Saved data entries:
┌──
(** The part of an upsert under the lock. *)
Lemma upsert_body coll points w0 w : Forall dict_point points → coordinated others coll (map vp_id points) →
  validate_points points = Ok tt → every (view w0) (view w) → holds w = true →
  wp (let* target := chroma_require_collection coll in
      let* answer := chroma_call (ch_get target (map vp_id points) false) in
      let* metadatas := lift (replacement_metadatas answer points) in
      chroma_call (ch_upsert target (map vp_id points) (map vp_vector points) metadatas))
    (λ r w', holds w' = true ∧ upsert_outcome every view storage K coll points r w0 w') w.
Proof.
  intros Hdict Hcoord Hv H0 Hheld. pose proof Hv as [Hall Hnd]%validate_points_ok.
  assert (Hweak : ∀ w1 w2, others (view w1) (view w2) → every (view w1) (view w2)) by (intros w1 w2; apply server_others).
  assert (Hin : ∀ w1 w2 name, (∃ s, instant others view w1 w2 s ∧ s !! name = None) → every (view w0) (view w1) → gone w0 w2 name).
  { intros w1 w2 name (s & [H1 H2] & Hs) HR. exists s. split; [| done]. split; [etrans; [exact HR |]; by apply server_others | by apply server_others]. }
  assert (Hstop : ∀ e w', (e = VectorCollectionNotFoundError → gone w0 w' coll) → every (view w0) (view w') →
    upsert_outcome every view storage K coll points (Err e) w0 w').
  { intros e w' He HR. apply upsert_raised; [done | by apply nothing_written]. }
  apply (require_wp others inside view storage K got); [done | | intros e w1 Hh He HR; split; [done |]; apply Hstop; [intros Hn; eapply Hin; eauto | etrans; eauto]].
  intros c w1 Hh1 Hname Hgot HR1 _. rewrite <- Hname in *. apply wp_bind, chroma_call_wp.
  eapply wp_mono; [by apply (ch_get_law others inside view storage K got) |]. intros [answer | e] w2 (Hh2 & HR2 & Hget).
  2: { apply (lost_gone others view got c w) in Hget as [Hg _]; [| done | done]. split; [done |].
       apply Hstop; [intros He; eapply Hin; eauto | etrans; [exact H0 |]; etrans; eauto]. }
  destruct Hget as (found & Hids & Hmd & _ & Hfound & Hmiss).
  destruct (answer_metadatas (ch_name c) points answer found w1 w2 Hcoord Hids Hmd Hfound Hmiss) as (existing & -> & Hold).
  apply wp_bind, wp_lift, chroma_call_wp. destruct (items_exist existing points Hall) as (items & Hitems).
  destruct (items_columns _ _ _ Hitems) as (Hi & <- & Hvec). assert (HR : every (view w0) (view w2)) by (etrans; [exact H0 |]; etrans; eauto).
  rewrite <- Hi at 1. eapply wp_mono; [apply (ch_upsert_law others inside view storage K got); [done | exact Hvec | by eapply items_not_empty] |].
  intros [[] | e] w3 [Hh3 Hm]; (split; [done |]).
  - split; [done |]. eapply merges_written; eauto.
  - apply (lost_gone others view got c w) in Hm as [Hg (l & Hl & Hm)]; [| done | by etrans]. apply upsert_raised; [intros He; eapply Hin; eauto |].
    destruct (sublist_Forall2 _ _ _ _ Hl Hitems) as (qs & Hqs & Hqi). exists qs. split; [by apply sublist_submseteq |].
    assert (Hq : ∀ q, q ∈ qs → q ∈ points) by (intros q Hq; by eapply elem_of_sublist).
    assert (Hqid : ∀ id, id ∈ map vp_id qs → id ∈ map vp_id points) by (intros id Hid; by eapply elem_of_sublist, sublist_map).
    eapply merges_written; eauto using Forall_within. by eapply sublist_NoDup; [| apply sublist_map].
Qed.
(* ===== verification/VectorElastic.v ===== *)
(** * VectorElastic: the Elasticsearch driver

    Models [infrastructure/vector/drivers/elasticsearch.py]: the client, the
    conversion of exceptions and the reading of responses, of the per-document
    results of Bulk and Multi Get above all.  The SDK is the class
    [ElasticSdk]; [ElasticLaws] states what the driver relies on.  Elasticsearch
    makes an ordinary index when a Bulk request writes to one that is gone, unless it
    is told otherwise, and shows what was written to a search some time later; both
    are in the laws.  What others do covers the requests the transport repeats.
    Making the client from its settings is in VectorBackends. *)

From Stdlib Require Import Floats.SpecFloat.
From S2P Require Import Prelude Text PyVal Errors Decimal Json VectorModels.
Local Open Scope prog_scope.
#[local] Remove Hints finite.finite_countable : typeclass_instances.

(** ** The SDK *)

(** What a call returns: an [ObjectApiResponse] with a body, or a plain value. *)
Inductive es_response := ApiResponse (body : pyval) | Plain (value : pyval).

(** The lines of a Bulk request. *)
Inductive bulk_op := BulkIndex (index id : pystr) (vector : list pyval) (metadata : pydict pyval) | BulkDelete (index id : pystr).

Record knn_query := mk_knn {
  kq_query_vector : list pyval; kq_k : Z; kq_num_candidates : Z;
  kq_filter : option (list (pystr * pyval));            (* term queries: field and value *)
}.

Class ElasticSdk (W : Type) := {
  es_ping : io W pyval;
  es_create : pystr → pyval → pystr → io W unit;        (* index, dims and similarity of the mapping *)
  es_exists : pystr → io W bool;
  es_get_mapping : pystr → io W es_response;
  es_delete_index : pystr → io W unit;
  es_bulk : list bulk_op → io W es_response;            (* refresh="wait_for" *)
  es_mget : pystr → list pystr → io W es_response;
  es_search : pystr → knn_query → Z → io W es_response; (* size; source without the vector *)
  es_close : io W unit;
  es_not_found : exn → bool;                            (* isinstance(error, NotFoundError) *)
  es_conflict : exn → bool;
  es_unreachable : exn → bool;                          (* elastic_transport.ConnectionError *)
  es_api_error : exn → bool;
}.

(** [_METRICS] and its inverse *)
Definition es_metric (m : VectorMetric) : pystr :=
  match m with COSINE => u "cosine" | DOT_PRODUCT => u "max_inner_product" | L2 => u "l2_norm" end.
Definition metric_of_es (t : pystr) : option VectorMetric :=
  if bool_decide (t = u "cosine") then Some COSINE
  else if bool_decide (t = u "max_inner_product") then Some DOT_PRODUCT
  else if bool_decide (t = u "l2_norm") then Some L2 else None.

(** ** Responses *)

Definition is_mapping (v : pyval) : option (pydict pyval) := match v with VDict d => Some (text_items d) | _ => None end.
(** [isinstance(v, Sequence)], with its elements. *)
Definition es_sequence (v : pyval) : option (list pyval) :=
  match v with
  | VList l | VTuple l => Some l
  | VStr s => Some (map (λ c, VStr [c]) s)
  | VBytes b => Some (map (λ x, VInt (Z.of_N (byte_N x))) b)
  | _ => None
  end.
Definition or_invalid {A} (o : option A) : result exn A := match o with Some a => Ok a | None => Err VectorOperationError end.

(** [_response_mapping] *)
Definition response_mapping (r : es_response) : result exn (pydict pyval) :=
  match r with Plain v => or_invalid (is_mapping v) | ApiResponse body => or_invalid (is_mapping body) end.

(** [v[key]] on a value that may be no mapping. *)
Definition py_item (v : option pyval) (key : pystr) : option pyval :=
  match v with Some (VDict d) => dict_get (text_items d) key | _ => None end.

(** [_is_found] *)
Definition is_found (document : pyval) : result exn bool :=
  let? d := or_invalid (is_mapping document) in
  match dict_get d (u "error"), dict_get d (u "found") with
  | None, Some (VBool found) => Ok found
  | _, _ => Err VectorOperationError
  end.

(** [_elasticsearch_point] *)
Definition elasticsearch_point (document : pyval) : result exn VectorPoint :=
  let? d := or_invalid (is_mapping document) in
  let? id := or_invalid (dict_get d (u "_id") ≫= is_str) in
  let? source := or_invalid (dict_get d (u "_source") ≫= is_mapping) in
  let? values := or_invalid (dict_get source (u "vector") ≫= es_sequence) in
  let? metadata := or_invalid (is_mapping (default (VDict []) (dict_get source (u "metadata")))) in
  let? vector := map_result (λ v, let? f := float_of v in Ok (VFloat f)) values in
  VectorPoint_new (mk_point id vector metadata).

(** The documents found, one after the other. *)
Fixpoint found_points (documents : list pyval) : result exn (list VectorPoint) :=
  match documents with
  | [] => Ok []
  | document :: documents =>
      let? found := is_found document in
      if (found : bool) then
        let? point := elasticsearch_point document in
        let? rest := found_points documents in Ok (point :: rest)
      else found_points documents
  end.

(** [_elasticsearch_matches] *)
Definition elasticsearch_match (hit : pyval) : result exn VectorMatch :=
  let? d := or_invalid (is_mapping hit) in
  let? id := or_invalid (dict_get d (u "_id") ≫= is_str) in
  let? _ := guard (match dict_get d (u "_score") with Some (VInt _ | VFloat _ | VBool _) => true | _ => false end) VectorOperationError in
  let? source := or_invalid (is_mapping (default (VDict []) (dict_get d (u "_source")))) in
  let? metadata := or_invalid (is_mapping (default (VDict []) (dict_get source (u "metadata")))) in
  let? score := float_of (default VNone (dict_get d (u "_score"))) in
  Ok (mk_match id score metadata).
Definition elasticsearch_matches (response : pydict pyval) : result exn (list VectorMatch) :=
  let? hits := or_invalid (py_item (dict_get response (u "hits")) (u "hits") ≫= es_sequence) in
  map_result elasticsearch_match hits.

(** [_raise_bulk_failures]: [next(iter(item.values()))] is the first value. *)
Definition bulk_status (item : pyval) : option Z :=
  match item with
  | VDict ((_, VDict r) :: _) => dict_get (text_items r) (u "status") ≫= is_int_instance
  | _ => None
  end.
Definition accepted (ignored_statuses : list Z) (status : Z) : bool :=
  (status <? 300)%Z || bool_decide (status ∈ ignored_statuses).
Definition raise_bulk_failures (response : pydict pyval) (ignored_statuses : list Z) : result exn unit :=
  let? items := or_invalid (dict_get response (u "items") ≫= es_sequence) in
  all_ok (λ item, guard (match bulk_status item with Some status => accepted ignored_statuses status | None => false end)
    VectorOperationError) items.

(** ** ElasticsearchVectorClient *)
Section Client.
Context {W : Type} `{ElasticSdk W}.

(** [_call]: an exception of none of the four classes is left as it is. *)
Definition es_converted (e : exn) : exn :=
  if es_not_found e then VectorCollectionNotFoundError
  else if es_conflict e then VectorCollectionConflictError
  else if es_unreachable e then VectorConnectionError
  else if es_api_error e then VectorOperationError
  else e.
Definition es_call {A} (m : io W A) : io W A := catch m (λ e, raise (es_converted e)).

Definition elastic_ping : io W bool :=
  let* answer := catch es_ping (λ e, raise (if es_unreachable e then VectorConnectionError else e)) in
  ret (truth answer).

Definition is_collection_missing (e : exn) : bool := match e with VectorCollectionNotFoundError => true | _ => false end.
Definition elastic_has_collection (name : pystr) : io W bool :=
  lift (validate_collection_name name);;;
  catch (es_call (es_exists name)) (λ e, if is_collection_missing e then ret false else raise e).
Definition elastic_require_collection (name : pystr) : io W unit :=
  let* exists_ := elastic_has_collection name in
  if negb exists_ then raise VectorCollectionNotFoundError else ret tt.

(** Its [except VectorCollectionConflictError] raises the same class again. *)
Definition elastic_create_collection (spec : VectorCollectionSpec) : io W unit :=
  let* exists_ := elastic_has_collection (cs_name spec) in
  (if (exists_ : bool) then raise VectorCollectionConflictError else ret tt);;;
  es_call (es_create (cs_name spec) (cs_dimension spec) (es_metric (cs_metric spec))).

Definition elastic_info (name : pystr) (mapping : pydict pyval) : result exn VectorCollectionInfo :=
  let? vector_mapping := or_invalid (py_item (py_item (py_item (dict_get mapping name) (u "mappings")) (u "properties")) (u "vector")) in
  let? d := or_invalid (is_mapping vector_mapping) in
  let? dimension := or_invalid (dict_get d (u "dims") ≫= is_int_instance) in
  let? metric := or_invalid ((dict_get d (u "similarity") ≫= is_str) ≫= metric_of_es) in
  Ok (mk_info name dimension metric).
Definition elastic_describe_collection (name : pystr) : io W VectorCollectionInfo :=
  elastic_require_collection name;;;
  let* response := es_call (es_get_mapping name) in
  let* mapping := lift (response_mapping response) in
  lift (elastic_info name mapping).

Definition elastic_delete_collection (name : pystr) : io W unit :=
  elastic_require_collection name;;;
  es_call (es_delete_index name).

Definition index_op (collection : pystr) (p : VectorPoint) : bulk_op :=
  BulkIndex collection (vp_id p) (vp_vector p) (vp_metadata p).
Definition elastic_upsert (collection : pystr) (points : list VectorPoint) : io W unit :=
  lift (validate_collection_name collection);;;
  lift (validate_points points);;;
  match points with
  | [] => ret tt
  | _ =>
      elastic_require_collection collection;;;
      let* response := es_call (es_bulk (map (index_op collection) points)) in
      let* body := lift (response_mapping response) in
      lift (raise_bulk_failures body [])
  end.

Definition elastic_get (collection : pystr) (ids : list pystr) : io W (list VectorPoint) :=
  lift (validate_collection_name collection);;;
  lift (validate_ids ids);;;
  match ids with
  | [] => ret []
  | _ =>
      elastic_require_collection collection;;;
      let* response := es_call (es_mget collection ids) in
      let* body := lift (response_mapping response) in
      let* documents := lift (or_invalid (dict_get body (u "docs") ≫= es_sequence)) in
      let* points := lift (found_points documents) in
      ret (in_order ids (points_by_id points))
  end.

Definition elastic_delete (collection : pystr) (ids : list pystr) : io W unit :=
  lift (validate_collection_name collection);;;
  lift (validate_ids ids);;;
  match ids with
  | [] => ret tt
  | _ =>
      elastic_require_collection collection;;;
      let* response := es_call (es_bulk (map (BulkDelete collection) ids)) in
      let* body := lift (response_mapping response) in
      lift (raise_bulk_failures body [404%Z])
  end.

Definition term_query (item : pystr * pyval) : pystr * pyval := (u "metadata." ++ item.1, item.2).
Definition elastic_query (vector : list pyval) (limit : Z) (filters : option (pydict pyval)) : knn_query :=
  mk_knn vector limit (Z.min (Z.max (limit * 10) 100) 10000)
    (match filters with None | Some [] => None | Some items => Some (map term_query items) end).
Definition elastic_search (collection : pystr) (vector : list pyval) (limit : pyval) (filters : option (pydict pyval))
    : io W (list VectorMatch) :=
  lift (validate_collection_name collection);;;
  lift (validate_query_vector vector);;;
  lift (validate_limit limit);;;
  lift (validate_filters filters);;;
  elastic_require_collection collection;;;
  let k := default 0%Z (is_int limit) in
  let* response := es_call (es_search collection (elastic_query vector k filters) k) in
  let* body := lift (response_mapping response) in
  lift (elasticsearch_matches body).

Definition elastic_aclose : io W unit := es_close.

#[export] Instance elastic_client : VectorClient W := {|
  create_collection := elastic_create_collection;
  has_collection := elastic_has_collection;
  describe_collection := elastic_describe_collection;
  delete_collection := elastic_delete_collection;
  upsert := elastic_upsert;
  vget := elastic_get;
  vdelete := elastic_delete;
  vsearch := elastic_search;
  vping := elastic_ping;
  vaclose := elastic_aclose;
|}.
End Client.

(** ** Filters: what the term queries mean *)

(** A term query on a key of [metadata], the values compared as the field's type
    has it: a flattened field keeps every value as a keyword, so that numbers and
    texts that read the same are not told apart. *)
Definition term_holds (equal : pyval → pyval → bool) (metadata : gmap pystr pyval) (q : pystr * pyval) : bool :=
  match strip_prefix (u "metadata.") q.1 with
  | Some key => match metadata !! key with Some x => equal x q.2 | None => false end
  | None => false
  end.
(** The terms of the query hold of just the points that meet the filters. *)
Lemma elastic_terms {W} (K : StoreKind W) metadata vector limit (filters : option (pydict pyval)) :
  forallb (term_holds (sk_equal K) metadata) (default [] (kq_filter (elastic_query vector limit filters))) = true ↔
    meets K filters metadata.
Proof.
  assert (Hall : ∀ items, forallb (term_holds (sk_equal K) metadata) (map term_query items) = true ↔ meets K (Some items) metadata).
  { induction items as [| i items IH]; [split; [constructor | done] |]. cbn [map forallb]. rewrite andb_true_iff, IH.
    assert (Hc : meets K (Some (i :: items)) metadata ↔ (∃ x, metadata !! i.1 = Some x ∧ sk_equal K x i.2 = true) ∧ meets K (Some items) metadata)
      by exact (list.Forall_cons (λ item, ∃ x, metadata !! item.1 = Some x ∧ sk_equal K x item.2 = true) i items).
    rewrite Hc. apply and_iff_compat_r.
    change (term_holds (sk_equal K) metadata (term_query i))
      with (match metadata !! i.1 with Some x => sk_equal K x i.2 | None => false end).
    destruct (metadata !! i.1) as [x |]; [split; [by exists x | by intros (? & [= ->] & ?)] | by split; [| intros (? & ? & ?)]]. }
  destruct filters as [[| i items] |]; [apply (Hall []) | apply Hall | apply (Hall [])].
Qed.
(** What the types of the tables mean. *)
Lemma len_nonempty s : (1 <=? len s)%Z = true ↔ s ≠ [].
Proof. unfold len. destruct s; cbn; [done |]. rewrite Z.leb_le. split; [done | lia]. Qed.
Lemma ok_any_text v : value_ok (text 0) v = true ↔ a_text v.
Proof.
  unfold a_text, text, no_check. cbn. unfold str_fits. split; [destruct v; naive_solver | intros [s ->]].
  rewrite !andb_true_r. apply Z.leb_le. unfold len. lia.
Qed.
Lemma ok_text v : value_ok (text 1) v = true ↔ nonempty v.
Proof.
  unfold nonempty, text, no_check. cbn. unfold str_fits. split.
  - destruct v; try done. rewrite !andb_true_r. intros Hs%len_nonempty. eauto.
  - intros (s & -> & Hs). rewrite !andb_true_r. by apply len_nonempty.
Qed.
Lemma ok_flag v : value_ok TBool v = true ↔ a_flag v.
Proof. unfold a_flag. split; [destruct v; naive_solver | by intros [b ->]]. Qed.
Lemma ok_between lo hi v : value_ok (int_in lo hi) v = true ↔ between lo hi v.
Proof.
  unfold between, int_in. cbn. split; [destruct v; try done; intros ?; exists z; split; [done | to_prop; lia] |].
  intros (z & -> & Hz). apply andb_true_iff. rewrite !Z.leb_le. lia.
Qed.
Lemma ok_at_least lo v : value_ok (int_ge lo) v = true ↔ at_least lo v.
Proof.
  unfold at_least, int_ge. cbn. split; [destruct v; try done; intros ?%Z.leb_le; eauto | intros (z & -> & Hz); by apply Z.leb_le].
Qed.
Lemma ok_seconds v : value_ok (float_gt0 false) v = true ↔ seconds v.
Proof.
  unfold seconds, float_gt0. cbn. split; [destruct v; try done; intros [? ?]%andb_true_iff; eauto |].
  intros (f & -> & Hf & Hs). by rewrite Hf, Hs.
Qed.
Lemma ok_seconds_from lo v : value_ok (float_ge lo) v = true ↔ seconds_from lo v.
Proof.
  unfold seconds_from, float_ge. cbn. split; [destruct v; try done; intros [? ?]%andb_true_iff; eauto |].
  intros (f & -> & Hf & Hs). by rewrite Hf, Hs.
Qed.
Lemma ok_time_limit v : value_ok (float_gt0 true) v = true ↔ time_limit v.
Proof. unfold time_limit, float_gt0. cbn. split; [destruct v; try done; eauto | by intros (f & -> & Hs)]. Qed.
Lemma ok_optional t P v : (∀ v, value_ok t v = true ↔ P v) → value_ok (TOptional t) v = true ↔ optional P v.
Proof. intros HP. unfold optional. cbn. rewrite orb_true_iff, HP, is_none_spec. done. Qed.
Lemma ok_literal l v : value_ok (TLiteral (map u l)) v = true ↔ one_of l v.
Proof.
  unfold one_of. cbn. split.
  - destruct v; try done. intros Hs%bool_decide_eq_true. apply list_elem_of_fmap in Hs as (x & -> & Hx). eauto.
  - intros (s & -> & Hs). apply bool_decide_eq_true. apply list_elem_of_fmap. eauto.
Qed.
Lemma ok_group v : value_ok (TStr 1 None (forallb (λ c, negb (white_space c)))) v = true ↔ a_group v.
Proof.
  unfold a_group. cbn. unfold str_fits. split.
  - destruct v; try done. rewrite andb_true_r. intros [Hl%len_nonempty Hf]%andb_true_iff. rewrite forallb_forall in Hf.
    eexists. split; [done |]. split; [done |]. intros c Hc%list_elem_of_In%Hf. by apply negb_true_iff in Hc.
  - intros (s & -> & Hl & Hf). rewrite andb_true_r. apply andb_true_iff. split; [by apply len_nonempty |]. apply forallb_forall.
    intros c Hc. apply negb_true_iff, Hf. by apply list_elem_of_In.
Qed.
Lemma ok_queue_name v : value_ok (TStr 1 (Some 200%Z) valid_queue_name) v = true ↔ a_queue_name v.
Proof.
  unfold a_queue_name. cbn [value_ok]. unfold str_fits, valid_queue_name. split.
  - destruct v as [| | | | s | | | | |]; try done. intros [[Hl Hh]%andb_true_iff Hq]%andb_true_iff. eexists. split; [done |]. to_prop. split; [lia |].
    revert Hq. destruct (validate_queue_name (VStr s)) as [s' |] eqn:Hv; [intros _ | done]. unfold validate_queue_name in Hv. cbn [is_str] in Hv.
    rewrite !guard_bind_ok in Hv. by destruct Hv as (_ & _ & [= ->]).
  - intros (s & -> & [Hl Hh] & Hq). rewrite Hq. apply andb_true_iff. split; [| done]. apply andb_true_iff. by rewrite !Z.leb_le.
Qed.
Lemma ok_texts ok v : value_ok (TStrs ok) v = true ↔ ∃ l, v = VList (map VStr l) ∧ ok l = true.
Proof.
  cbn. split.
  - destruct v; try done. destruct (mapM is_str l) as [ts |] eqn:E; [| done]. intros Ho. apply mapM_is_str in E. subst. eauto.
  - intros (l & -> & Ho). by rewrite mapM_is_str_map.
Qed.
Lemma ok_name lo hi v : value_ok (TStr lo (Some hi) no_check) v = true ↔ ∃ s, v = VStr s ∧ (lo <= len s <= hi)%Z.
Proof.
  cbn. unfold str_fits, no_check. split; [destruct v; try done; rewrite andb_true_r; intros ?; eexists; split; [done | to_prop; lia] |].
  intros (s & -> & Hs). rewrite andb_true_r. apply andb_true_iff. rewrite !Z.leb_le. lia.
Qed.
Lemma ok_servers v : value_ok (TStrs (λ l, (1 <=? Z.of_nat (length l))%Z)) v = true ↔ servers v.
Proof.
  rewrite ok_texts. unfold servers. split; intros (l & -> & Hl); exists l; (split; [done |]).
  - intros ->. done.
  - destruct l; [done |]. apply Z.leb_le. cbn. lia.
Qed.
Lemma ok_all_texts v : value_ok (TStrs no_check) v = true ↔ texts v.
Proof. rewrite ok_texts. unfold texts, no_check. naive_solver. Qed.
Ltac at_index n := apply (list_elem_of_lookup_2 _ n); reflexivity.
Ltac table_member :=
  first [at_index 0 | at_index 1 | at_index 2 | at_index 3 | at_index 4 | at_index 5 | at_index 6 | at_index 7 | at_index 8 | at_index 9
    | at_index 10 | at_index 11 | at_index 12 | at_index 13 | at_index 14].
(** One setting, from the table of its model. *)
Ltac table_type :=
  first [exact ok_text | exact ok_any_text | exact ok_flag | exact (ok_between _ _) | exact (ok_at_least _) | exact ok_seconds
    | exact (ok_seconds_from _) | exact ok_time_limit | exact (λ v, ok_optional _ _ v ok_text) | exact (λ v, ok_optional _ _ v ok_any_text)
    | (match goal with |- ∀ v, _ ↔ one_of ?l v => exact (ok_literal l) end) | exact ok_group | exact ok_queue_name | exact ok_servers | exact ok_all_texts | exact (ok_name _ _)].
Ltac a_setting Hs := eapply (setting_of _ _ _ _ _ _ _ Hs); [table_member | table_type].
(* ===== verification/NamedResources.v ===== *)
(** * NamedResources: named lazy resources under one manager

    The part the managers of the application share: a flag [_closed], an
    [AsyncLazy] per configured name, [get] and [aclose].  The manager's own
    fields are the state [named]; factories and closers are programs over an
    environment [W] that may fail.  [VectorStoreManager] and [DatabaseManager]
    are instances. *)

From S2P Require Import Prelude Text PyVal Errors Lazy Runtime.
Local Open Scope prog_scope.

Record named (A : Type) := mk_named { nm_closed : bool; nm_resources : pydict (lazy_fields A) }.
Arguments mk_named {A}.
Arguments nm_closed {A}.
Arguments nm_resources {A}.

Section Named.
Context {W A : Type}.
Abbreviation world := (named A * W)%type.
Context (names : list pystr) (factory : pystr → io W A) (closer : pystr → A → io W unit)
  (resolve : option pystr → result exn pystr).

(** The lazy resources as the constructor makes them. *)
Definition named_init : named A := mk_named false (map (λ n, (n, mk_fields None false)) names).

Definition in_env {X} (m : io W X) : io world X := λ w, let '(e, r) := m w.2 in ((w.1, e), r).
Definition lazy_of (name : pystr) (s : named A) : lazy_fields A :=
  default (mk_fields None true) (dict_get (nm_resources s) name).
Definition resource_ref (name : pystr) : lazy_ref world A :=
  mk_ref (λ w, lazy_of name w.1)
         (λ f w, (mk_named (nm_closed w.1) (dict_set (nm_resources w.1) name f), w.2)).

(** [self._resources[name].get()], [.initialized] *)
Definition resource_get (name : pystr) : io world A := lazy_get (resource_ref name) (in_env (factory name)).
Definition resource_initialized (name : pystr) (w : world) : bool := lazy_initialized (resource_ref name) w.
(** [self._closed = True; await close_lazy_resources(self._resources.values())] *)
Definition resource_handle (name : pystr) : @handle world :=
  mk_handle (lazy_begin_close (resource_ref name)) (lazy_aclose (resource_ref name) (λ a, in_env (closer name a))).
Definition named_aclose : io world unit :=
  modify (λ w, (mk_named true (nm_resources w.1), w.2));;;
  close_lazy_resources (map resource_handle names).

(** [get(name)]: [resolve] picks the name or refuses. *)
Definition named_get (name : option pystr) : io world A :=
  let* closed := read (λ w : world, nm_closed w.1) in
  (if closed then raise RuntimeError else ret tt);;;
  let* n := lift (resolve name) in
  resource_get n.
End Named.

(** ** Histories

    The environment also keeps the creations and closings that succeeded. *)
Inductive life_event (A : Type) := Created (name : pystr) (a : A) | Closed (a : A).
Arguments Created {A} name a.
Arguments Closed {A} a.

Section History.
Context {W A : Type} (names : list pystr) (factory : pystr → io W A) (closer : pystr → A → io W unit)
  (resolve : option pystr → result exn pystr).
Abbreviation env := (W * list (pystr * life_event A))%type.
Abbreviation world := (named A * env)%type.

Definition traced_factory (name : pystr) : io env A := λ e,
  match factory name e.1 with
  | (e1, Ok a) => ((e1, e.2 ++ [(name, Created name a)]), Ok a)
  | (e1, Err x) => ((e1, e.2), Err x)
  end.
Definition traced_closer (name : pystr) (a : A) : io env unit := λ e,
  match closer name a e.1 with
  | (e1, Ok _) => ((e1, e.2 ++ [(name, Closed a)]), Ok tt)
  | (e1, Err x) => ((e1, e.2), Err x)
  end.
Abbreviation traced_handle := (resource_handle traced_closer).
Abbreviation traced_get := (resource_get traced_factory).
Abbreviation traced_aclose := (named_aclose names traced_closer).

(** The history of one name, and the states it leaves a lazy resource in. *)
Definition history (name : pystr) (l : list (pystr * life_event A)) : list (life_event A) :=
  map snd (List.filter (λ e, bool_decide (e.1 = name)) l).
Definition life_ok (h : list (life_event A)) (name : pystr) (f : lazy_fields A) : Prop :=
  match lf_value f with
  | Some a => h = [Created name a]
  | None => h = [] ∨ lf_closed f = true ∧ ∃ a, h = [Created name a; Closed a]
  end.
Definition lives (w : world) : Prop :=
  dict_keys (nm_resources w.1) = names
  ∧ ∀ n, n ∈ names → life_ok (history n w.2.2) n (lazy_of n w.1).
└──
Above are the records; please copy exactly their first line and each line after it through the line containing "intros Hdict Hcoord", and no line after that.

Result of the exercise –
(** The part of an upsert under the lock. *)
Lemma upsert_body coll points w0 w : Forall dict_point points → coordinated others coll (map vp_id points) →
  validate_points points = Ok tt → every (view w0) (view w) → holds w = true →
  wp (let* target := chroma_require_collection coll in
      let* answer := chroma_call (ch_get target (map vp_id points) false) in
      let* metadatas := lift (replacement_metadatas answer points) in
      chroma_call (ch_upsert target (map vp_id points) (map vp_vector points) metadatas))
    (λ r w', holds w' = true ∧ upsert_outcome every view storage K coll points r w0 w') w.
Proof.
  intros Hdict Hcoord Hv H0 Hheld. pose proof Hv as [Hall Hnd]%validate_points_ok.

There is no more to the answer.